Products
Durvalumab was approved as an infusion product in the United States in 2017 and in many countries and the EU in 2018 (Imfinzi).
Structure and properties
Durvalumab is a human IgG1κ monoclonal antibody. It is produced by biotechnological methods.
Effects
Durvalumab (ATC L01XC28) has selective immunostimulatory and antitumor properties. The effects are due to binding to PD-L1, programmed cell death ligand 1. PD-L1 blocks T-cell function, activation, proliferation, and cytokine production by interacting with PD-1 and CD80. Tumors express the ligand on the cell surface, protecting themselves from the body’s defenses. Binding reverses this inhibition. It is a cancer immunotherapy that prolongs progression-free survival. Durvalumab has a long half-life of about 18 days.
Indications
For the treatment of patients with locally advanced, unresectable non-small cell lung cancer (NSCLC) whose disease has not progressed after definitive platinum-based chemoradiotherapy.
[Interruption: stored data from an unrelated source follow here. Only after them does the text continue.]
(** * lambda-janitor: the scheduled cleanup of unused Lambda versions

    A shallow embedding of [lambda_janitor/main.py] and the properties of
    its cleanup policy.

    Modelling conventions.
    - A [datetime] is its wall-clock reading in microseconds together with
      its optional UTC offset ([tzinfo]); ordering a naive value against an
      aware one raises [TypeError], as Python does.  Date arithmetic is
      unbounded (no [OverflowError]); the statements that fix the outcome
      of the handler assume the dates of lines 54-55 within the years 1 to
      9999, where Python's arithmetic raises nothing.  What [strptime]
      reads from a text is left to the world; a text with an offset gives an
      aware value.
    - The three boto3 clients, the process clock, the environment and the
      two [datetime] library conversions are gathered in a [world]; the
      registry contents, the handler's two lists and the record of what was
      called and logged are the mutable [state].
    - Handler code runs in a state-and-exception monad [M]; effects done
      before an exception is raised stay in the state.
    - Listing calls succeed and deliver the pages held in the state at the
      moment the paginator is created; CloudWatch sums are integers. *)

From Stdlib Require Import ZArith List String Ascii Bool Lia.
Import ListNotations.
Open Scope string_scope.
Open Scope Z_scope.

(** ** Exceptions *)

Inductive exn : Type :=
| TypeError
| ValueError
| ResourceNotFound
| ClientError (code : string).

(** ** [datetime] and [timedelta] *)

Record datetime : Type := mk_datetime {
  wall : Z;              (* microseconds shown by the date and time fields *)
  tzinfo : option Z      (* UTC offset in microseconds; [None] for a naive value *)
}.

(** [timedelta(days=d)], in microseconds. *)
Definition timedelta_days (d : Z) : Z := d * 86400000000.

(** [d - delta]: the fields move, the [tzinfo] is kept. *)
Definition dt_sub (d : datetime) (delta : Z) : datetime :=
  mk_datetime (wall d - delta) (tzinfo d).

(** [a > b] on datetimes. *)
Definition dt_gt (a b : datetime) : exn + bool :=
  match tzinfo a, tzinfo b with
  | None, None => inr (wall b <? wall a)
  | Some oa, Some ob => inr (wall b - ob <? wall a - oa)
  | _, _ => inl TypeError
  end.

(** [a <= b] on datetimes. *)
Definition dt_le (a b : datetime) : exn + bool :=
  match tzinfo a, tzinfo b with
  | None, None => inr (wall a <=? wall b)
  | Some oa, Some ob => inr (wall a - oa <=? wall b - ob)
  | _, _ => inl TypeError
  end.

(** ** Registry records, list entries, log records and calls *)

(** One element of a [list_versions_by_function] page. *)
Record version_cfg : Type := mk_version {
  Version : string;
  LastModified : string
}.

(** The tuples appended to [alert_versions] and [deleted_versions]:
    [(function_name, version, last_modified)]. *)
Definition entry : Type := (string * string * datetime)%type.

Inductive level : Type := DEBUG | INFO | WARNING | ERROR.

(** One constructor per [logger] call site, carrying the values the
    message interpolates. *)
Inductive log_msg : Type :=
| MsgStarting
| MsgSettings (retention alert : Z)
| MsgProcessing (function_name : string)
| MsgEvaluating (version : string) (last_modified : datetime)
| MsgApproaching (version function_name : string)
| MsgSkipping (version function_name : string) (invocation_count : Z)
| MsgDeleting (version function_name : string)
| MsgCompleted
| MsgCleanupError (e : exn)
| MsgInvocationCount (function_name version : string) (count : Z)
| MsgMetricError (function_name version : string) (e : exn)
| MsgDeleted (version function_name : string)
| MsgDeleteFailed (version function_name : string) (e : exn)
| MsgMissingEmailConfig
| MsgEmailSent (recipients : string)
| MsgEmailFailed (e : exn).

(** What the run did, oldest first: log records, calls of the three
    clients, and calls of the notification routine. *)
Inductive event : Type :=
| Log (lvl : level) (msg : log_msg)
| GetMetricStatistics (function_name resource : string) (StartTime EndTime : datetime)
| DeleteFunction (FunctionName Qualifier : string)
| SendEmail (Source : string) (ToAddresses : list string) (body : string)
| CleanupAlert (alert deleted : list entry).   (* send_cleanup_alert was called *)

(** ** The world the handler runs in *)

Record world : Type := mk_world {
  (* os.getenv: the integer variables hold their integer value *)
  env_RETENTION_DAYS : option Z;
  env_ALERT_DAYS : option Z;
  env_EMAIL_RECIPIENTS : option string;
  env_EMAIL_SENDER : option string;
  (* the n-th call of datetime.now() reads [clock n] *)
  clock : nat -> Z;
  (* datetime.strptime(s, '%Y-%m-%dT%H:%M:%S.%f%z'): the fields and the UTC
     offset read, or [None] when the text does not match.  The offset is
     absent for a text without one, on an interpreter whose [%z] matches the
     empty text; on the others such a text does not match. *)
  strptime : string -> option (Z * option Z);
  (* last_modified.strftime('%Y-%m-%d') *)
  strftime_date : datetime -> string;
  (* cloudwatch get_metric_statistics: the Sum of each datapoint, or the error raised *)
  metric_sums : string -> string -> datetime -> datetime -> exn + list Z;
  (* a fault of the registry on delete_function, if any *)
  delete_fault : string -> string -> option exn;
  (* a fault of SES on send_email, if any *)
  send_fault : string -> list string -> string -> option exn
}.

Record state : Type := mk_state {
  function_pages : list (list string);               (* list_functions pages: FunctionName *)
  version_pages : string -> list (list version_cfg); (* list_versions_by_function pages *)
  ticks : nat;                                       (* datetime.now() calls so far *)
  alert_versions : list entry;
  deleted_versions : list entry;
  trace : list event
}.
(** [for i, feature_name in enumerate(self.emb_columns)], from [i] on. *)
Fixpoint embed_loop {F} (self : RecModel F) (features : Features)
    (i : nat) (names : list string)
    : list Stdout * (exn + list (nat * list (list F))) :=
  match names with
  | [] => ([], inr [])
  | feature_name :: names' =>
    match embed_feature self features i feature_name with
    | inl e => ([], inl e)
    | inr (d, embedded_column) =>
      let n := length features in
      let '(lines, r) := embed_loop self features (S i) names' in
      (PrintFeature feature_name [n] [n; d] :: lines,
       match r with
       | inl e => inl e
       | inr embeddings => inr ((d, embedded_column) :: embeddings)
       end)
    end
  end.

(** Entry [i] of the result lists entry [i] of every column, in order. *)
Fixpoint stack_dim1 {A} (n : nat) (cols : list (list A)) : list (list A) :=
  match cols with
  | [] => replicate n []
  | c :: cs => zip_with cons c (stack_dim1 n cs)
  end.

(** [torch.stack(embeddings, dim=1)] on [m] tensors of shape [(n, d)]. *)
Definition torch_stack_dim1 {F} (n : nat) (embeddings : list (nat * list (list F)))
    : exn + Tensor F :=
  match embeddings with
  | [] => inl RuntimeError_stack
  | (d, _) :: _ =>
    if forallb (λ e, e.1 =? d) embeddings
    then inr {| shape := [n; length embeddings; d];
                data := concat (@concat F <$> stack_dim1 n (snd <$> embeddings)) |}
    else inl RuntimeError_stack
  end.

(** [t.squeeze()] drops every axis of size one. *)
Definition squeeze {F} (t : Tensor F) : Tensor F :=
  {| shape := filter (λ s, s ≠ 1) (shape t); data := data t |}.

(** [t.view(-1, size)] *)
Definition view_rows {F} (t : Tensor F) (size : nat) : exn + Tensor F :=
  let total := length (data t) in
  if decide (size ≠ 0 ∧ total `mod` size = 0)
  then inr {| shape := [total `div` size; size]; data := data t |}
  else inl RuntimeError_view.

(** The loop and [torch.stack(embeddings, dim=1)]. *)
Definition stack_feature_embeddings {F} (self : RecModel F) (features : Features)
    : list Stdout * (exn + Tensor F) :=
  let '(lines, r) := embed_loop self features 0 (emb_columns self) in
  (PrintColumns (emb_columns self) :: lines,
   match r with
   | inl e => inl e
   | inr embeddings => torch_stack_dim1 (length features) embeddings
   end).

Definition get_feature_embeddings {F} (self : RecModel F)
    (batch : Features * option (list F)) (concat : bool)
    : list Stdout * (exn + Tensor F) :=
  let '(features, _) := batch in
  let '(lines, r) := stack_feature_embeddings self features in
  (lines,
   match r with
   | inl e => inl e
   | inr stacked =>
     let embeddings := squeeze stacked in
     if concat then view_rows embeddings (emb_in_size self) else inr embeddings
   end).

(** Row [i] of a two-dimensional tensor. *)
Definition tensor_row {F} (t : Tensor F) (i : nat) : list F :=
  match shape t with
  | [_; width] => take width (drop (i * width) (data t))
  | _ => []
  end.

(** The claim's words: the embedding vector of example [example] for the
    column [c] (its position and its name) ... *)
Definition vector_at {F} (self : RecModel F) (example : list nat) (c : nat * string)
    : option (list F) :=
  emb ← emb_dict self !! c.2;
  id ← example !! c.1;
  weight emb !! id.

(** ... the vectors of all embedding columns, in order ... *)
Definition example_vectors {F} (self : RecModel F) (example : list nat)
    : option (list (list F)) :=
  mapM (vector_at self example) (enumerate (emb_columns self)).

(** ... and their concatenation, the row of the example. *)
Definition example_row {F} (self : RecModel F) (example : list nat) : option (list F) :=
  @concat F <$> example_vectors self example.

(** A model with embedding columns of one dimension [d], whose
    [emb_in_size] is the width of a concatenated row. *)
Definition model_with_dim {F} (self : RecModel F) (d : nat) : Prop :=
  emb_columns self ≠ [] ∧ 0 < d ∧
  emb_in_size self = length (emb_columns self) * d ∧
  ∀ name, name ∈ emb_columns self →
    ∃ emb, emb_dict self !! name = Some emb ∧ emb_dim emb = d ∧
           Forall (λ row, length row = d) (weight emb).

(** ** The driver cell *)

Inductive Split := TrainSplit | EvalSplit.

(** What the cells of the notebook call at top level. *)
Inductive Action :=
| GetAvailableDevice
| PrintLine (line : string)
| LoadDataset (name : string) (fmt : RatingFormat) (max_rows : nat) (max_users : option nat)
| RandomSplit (train_size eval_size : Z)
| MakeDataLoader (split : Split) (batch_size : nat) (shuffle : bool) (num_workers : nat)
| BuildModel (arch : ModelArchitecture) (embedding_dim : nat) (fmt : RatingFormat)
| ToDevice (what : string)
| ModelTrainMode
| BuildModule (loss : LossFn) (use_wandb : bool)
| WandbInit (project : string) (config : Params)
| WandbWatch
| BuildAdamW (lr weight_decay : Q)
| BuildScheduler (T_max : nat) (eta_min : Q)
| DatasetGetItem (index : nat)
| NextBatch (split : Split)
| CallGetFeatureEmbeddings (concat : bool)
| CallTrainingStep
| CallEvalStep.

(** The calls of the cell when none of them raises, with the value of its
    first assignment [use_wandb = False] left open; [dataset_len] is
    [len(dataset)]. *)
Definition driver_actions (P : Params) (use_wandb : bool) (dataset_len : nat) : list Action :=
  [ GetAvailableDevice;
    PrintLine "Loading dataset..";
    LoadDataset "ml-25m" (rating_format P) (max_rows P) (max_users P);
    RandomSplit (Z.of_nat dataset_len - Z.of_nat (eval_size P)) (Z.of_nat (eval_size P));
    MakeDataLoader TrainSplit (batch_size P) true 8;
    MakeDataLoader EvalSplit (eval_size P) true 8;
    BuildModel (model_architecture P) (embedding_dim P) (rating_format P);
    ToDevice "model";
    ModelTrainMode;
    BuildModule (select_loss P) use_wandb;
    ToDevice "module" ] ++
  (if use_wandb then [WandbInit "recsys" P; WandbWatch] else []) ++
  [ BuildAdamW (learning_rate P) (weight_decay P);
    BuildScheduler (num_epochs P) (1 # 1000000)%Q ].

(** Batches in one pass over the training dataloader. *)
Definition train_batches (P : Params) (dataset_len : nat) : nat :=
  (dataset_len - eval_size P + batch_size P - 1) `div` batch_size P.

(** What the constructors of the cell ask of their arguments: a training
    split and an evaluation split that are not empty (a shuffling
    [DataLoader] refuses an empty dataset, and no split of a dataset with
    at most [eval_size] rows leaves a training row), a positive batch size,
    and a learning rate and a weight decay that are not negative ([AdamW]).
    Each of them raises a [ValueError] otherwise. *)
Definition driver_valid (P : Params) (dataset_len : nat) : bool :=
  (eval_size P <? dataset_len) && (0 <? eval_size P) && (0 <? batch_size P)
  && Qle_bool 0 (learning_rate P) && Qle_bool 0 (weight_decay P).

(** The cell: its calls, or the exception that ends it. *)
Definition driver (P : Params) (use_wandb : bool) (dataset_len : nat) : exn + list Action :=
  if driver_valid P dataset_len
  then inr (driver_actions P use_wandb dataset_len)
  else inl ValueError.

(** The cell as written. *)
Definition driver_cell (P : Params) (dataset_len : nat) : exn + list Action :=
  driver P false dataset_len.

(** The cells after the driver, in order. *)
Definition later_cells : list Action :=
  [ DatasetGetItem 120;
    NextBatch TrainSplit;
    CallGetFeatureEmbeddings true;
    CallGetFeatureEmbeddings false ].

Definition is_training_step (a : Action) : bool :=
  match a with CallTrainingStep => true | _ => false end.

Definition is_wandb (a : Action) : bool :=
  match a with WandbInit _ _ | WandbWatch => true | _ => false end.

(** Calls of [training_step] made by a run of cells. *)
Definition training_steps_run (acts : list Action) : nat :=
  length (filter (λ a, is_training_step a = true) acts).

(** ** A run on paper

    Integer scores, and external functions that return the call they
    received, so that a run shows what each of them was given. *)

#[export] Program Instance Z_Score : Score Z := {| sle := Z.leb |}.
Next Obligation. intros x y. cbn. lia. Qed.
Next Obligation. intros x y z. cbn. lia. Qed.

Inductive Call :=
| call_BCELoss (preds ratings : list Z)
| call_MSELoss (preds ratings : list Z)
| call_ndcg_score (preds ref : list Z)
| call_novelty_score (table : list (list Z)) (popularity : list (nat * nat)) (num_users num_items : nat)
| call_prediction_coverage_score (table : list (list Z)) (catalog : list nat)
| call_catalog_coverage_score (table : list (list Z)) (catalog : list nat) (k : nat)
| call_personalization_score (table : list (list Z))
| call_roc_auc_score (ref preds : list bool).

#[export] Instance recording : Externals Z Call := {|
  BCELoss_call := call_BCELoss;
  MSELoss_call := call_MSELoss;
  ndcg_score := call_ndcg_score;
  novelty_score := λ t pop, call_novelty_score t (map_to_list pop);
  prediction_coverage_score := call_prediction_coverage_score;
  catalog_coverage_score := call_catalog_coverage_score;
  personalization_score := call_personalization_score;
  roc_auc_score := call_roc_auc_score
|}.

(** Two users, one rated item each: user 1 gave item 10 five stars, user 2
    gave item 20 one star. *)
Definition two_users : Features * list Z := ([[1; 10]; [2; 20]], [5; 1]%Z).

(** A forward pass under which user 1 prefers the larger item id and user 2
    the smaller one. *)
Definition toy_forward (batch : Features * option (list Z)) : list Z :=
  (λ row, match row with
          | [u; item] => if u =? 1 then Z.of_nat item else (- Z.of_nat item)%Z
          | _ => 0%Z
          end) <$> batch.1.

Definition toy_module : RecommenderModule Z :=
  RecommenderModule_init Params_defaults toy_forward false.

(** Two contents [np.empty] may hand out: a zero in row 0 and nines below,
    or sevens everywhere. *)
Definition stale : nat → nat → Z := λ r _, if r =? 0 then 0%Z else 9%Z.
Definition sevens : nat → nat → Z := λ _ _, 7%Z.

(** Two embedding columns of dimension two, two ids each. *)
Definition toy_model : RecModel Z := {|
  emb_columns := ["userId"; "movieId"]%string;
  emb_dict := {[ "userId"%string := {| emb_dim := 2; weight := [[1; 2]; [3; 4]]%Z |};
                 "movieId"%string := {| emb_dim := 2; weight := [[5; 6]; [7; 8]]%Z |} ]};
  emb_in_size := 4
|}.
(** * Samanvay: the threat-aware route planner of [create_convoy]

    A shallow embedding of the planning part of [create_convoy]
    (src/backend/main.py, lines 234-315): the sampling loops that collect the
    threats on the direct route, the choice of the one closest to the midpoint,
    the perpendicular detour waypoint with its safety re-check, and the final
    list of route points.  The specification calls the whole [plan] and its
    parts Route Sampler, Detour Synthesizer and Route Builder.

    The loops are written over an interface [Arith] of the arithmetic they
    use, which keeps their structure apart from the floats; the interface is
    read at the instance [binary64]: Python's [float], IEEE 754 binary64, on
    the kernel's primitive floats.  Every statement about [plan64] is about
    this instance.

    Python raises where IEEE arithmetic returns a special value: [a / b]
    raises [ZeroDivisionError] when [b == 0]; [math.sqrt(x)] raises
    [ValueError] when [x < 0]; and [x ** 2] raises [OverflowError] when [x] is
    finite and its square is beyond the binary64 range ([1e200 ** 2] raises,
    where [1e200 * 1e200] is [inf]), while an underflow is silent
    ([1e-200 ** 2] is [0.0]).  The exceptions are kept, in the error monad
    [result]; [create_convoy] catches none of them.

    [x ** 2] is not [x * x]: CPython answers a NaN, an infinity, a zero and
    1 itself and hands every other [x] to the C library's [pow], whose result
    need not be the correctly rounded square (glibc's differs from [x * x] in
    the last bit for about one [x] in a thousand).  The library is a
    parameter, [Libm]; the theorems hold for every library whose [pow] never
    answers a negative number, and the examples are computed with the library
    [rounded_square], whose [pow(x, 2.0)] is [x * x].

    The [print] calls are left out, except the two lines printed for every
    margin test ("Point i ... vs Threat j"): the sampler carries a log with
    one entry [(i, j)] for each test it makes.

    The planner is followed by the rest of [create_convoy] and by the other
    handlers of the file, over a model of the SQLite database they share;
    see "The service around the planner". *)

From Stdlib Require Import ZArith List Bool Lia.
From Stdlib Require Import Floats Uint63.
From Stdlib Require Import Permutation Sorted.
From Stdlib Require String.
Import ListNotations String.StringSyntax.
Set Warnings "-inexact-float".
(** * Shallow embedding of the slot monitor of [src/main.py]

    The monitor drives a Selenium browser against one page, extracts
    "slot" elements by CSS selector, checks the anchors' targets with
    [requests.head], and writes a summary.  The browser, the HTTP client
    and the file system are external: their answers are fields of an
    environment record [Env], and every call the program makes on them is
    a step of a state-and-exception monad [M] over the shared [results]
    dict (mutated in place, also when an exception escapes) and a trace of
    the driver calls. *)

From Stdlib Require Import String Ascii List ZArith Arith Lia Bool.
Import ListNotations.
Open Scope list_scope.

(** ** Python strings

    A Python [str] is a sequence of Unicode code points. *)

Definition pystr := list Z.

(** An ASCII literal as a Python string. *)
Definition py (s : string) : pystr :=
  map (fun a => Z.of_nat (nat_of_ascii a)) (list_ascii_of_string s).

Definition str_eqb (a b : pystr) : bool :=
  if list_eq_dec Z.eq_dec a b then true else false.

(** [s.startswith(p)] *)
Fixpoint startswith (s p : pystr) : bool :=
  match p, s with
  | [], _ => true
  | c :: p', d :: s' => Z.eqb c d && startswith s' p'
  | _ :: _, [] => false
  end.

(** [p in s] for strings. *)
Fixpoint contains (s p : pystr) : bool :=
  match s with
  | [] => startswith [] p
  | _ :: s' => startswith s p || contains s' p
  end.

(** [sep.join(l)] *)
Fixpoint join (sep : pystr) (l : list pystr) : pystr :=
  match l with
  | [] => []
  | [x] => x
  | x :: l' => x ++ sep ++ join sep l'
  end.

(** Decimal digits of [n] (fuel bounds the recursion; [n + 1] suffices). *)
Fixpoint digits_fuel (fuel n : nat) : pystr :=
  match fuel with
  | 0 => []
  | S f =>
      if n <? 10 then [48 + Z.of_nat n]%Z
      else digits_fuel f (n / 10) ++ [48 + Z.of_nat (n mod 10)]%Z
  end.
(** *** Requests and responses *)

(** [req.query.url]: missing, a string, or an array or object built
    by the query parser.  Arrays and objects are truthy.  Of such a
    value the handler only uses the conversion to a string: [repr] is
    that string, and [None] when the conversion throws, as it does
    for the object [{toString: 'x'}] of the query [?url[toString]=x]. *)
Inductive query : Type :=
| Missing
| Text (s : string)
| Structured (repr : option string).

Record Request : Type := { query_url : query }.

(** [!url] *)
Definition falsy (url : query) : bool :=
  match url with
  | Missing => true
  | Text s => String.eqb s ""
  | Structured _ => false
  end.

(** The string [`${url}`] stands for; [None] when the conversion
    throws. *)
Definition to_string (url : query) : option string :=
  match url with
  | Missing => Some "undefined"
  | Text s => Some s
  | Structured repr => repr
  end.

(** Whether [`${url}`] returns. *)
Definition renders (url : query) : bool :=
  match to_string url with
  | Some _ => true
  | None => false
  end.

Inductive body : Type :=
| Buffer (bytes : list byte)               (* res.send(pdfBuffer) *)
| Json (props : gmap string Js.val).       (* res.json(object) *)

(** The Express response object as the handler leaves it: the status
    set by [res.status] (200 until then), the headers set by
    [res.setHeader], the argument of [res.send] or [res.json]. *)
Record Response : Type := {
  statusCode : N;
  headers : gmap string Js.val;
  sent : option body
}.

Definition fresh_response : Response :=
  {| statusCode := 200; headers := ∅; sent := None |}.

(** *** Events *)

Inductive log_arg : Type :=
| NoArg
| ErrorArg (e : Js.error)
| StringArg (s : string).

Inductive event : Type :=
| ConsoleLog (s : string)
| ConsoleError (s : string) (arg : log_arg)
| RandomBytes (n : N)
| Launch (options : gmap string Js.val)
| NewPage
| SetViewport (viewport : gmap string Js.val)
| Goto (url : query) (options : gmap string Js.val)
| WaitForSelector (selector : string) (options : gmap string Js.val)
| Sleep (ms : N)
| Pdf (options : gmap string Js.val)
| Stat (path : string)
| ReadFile (path : string)
| Unlink (path : string)
| SetTimeout (path : string) (delay : N)
| Close.

(** *** State *)

(** The handler's two locals ([let browser; let tempFilePath;]), the
    response object, the filesystem, the pending deletion timers and
    the trace of external calls, oldest first. *)
Record State : Type := {
  browser : bool;                        (* [true] once assigned *)
  tempFilePath : option string;
  res : Response;
  fs : gmap string (list byte);
  timers : list (string * N);
  trace : list event
}.

Definition initial (w : World.t) : State :=
  {| browser := false; tempFilePath := None; res := fresh_response;
     fs := World.files w; timers := []; trace := [] |}.

Abbreviation M := (Eff.M State).

(** State updates: an event appended to the trace, the two locals
    assigned, the response and the filesystem changed, a timer armed. *)
Definition log (ev : event) (s : State) : State :=
  {| browser := browser s; tempFilePath := tempFilePath s; res := res s;
     fs := fs s; timers := timers s; trace := trace s ++ [ev] |}.

Definition assign_browser (s : State) : State :=
  {| browser := true; tempFilePath := tempFilePath s; res := res s;
     fs := fs s; timers := timers s; trace := trace s |}.

Definition assign_tempFilePath (p : string) (s : State) : State :=
  {| browser := browser s; tempFilePath := Some p; res := res s;
     fs := fs s; timers := timers s; trace := trace s |}.

Definition update_res (f : Response -> Response) (s : State) : State :=
  {| browser := browser s; tempFilePath := tempFilePath s; res := f (res s);
     fs := fs s; timers := timers s; trace := trace s |}.

Definition update_fs (f : gmap string (list byte) -> gmap string (list byte))
    (s : State) : State :=
  {| browser := browser s; tempFilePath := tempFilePath s; res := res s;
     fs := f (fs s); timers := timers s; trace := trace s |}.

Definition arm (p : string) (delay : N) (s : State) : State :=
  {| browser := browser s; tempFilePath := tempFilePath s; res := res s;
     fs := fs s; timers := timers s ++ [(p, delay)]; trace := trace s |}.

Definition disarm_all (s : State) : State :=
  {| browser := browser s; tempFilePath := tempFilePath s; res := res s;
     fs := fs s; timers := []; trace := trace s |}.

Definition emit (ev : event) : M unit := Eff.modify (log ev).
Definition set_browser : M unit := Eff.modify assign_browser.
Definition set_tempFilePath (p : string) : M unit := Eff.modify (assign_tempFilePath p).
Definition set_res (f : Response -> Response) : M unit := Eff.modify (update_res f).
Definition set_fs (f : gmap string (list byte) -> gmap string (list byte)) : M unit :=
  Eff.modify (update_fs f).
Definition add_timer (p : string) (delay : N) : M unit := Eff.modify (arm p delay).

(** An external call: it is recorded, then it returns or throws as
    the world says. *)
Definition call (ev : event) (outcome : option Js.error) : M unit :=
  emit ev ;;
  match outcome with
  | Some e => Eff.throw e
  | None => Eff.ret tt
  end.

Definition console_log (s : string) : M unit := emit (ConsoleLog s).

Definition console_error (s : string) (arg : log_arg) : M unit :=
  emit (ConsoleError s arg).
In some countries, also for the treatment of urothelial carcinoma.
Dosage
According to the SmPC. The drug is administered as an intravenous infusion.
Contraindications
- Hypersensitivity
For complete precautions, see the drug label.
Adverse effects
The most common possible adverse effects include upper respiratory tract infection, cough, diarrhea, abdominal pain, rash, pruritus, fever, and peripheral edema.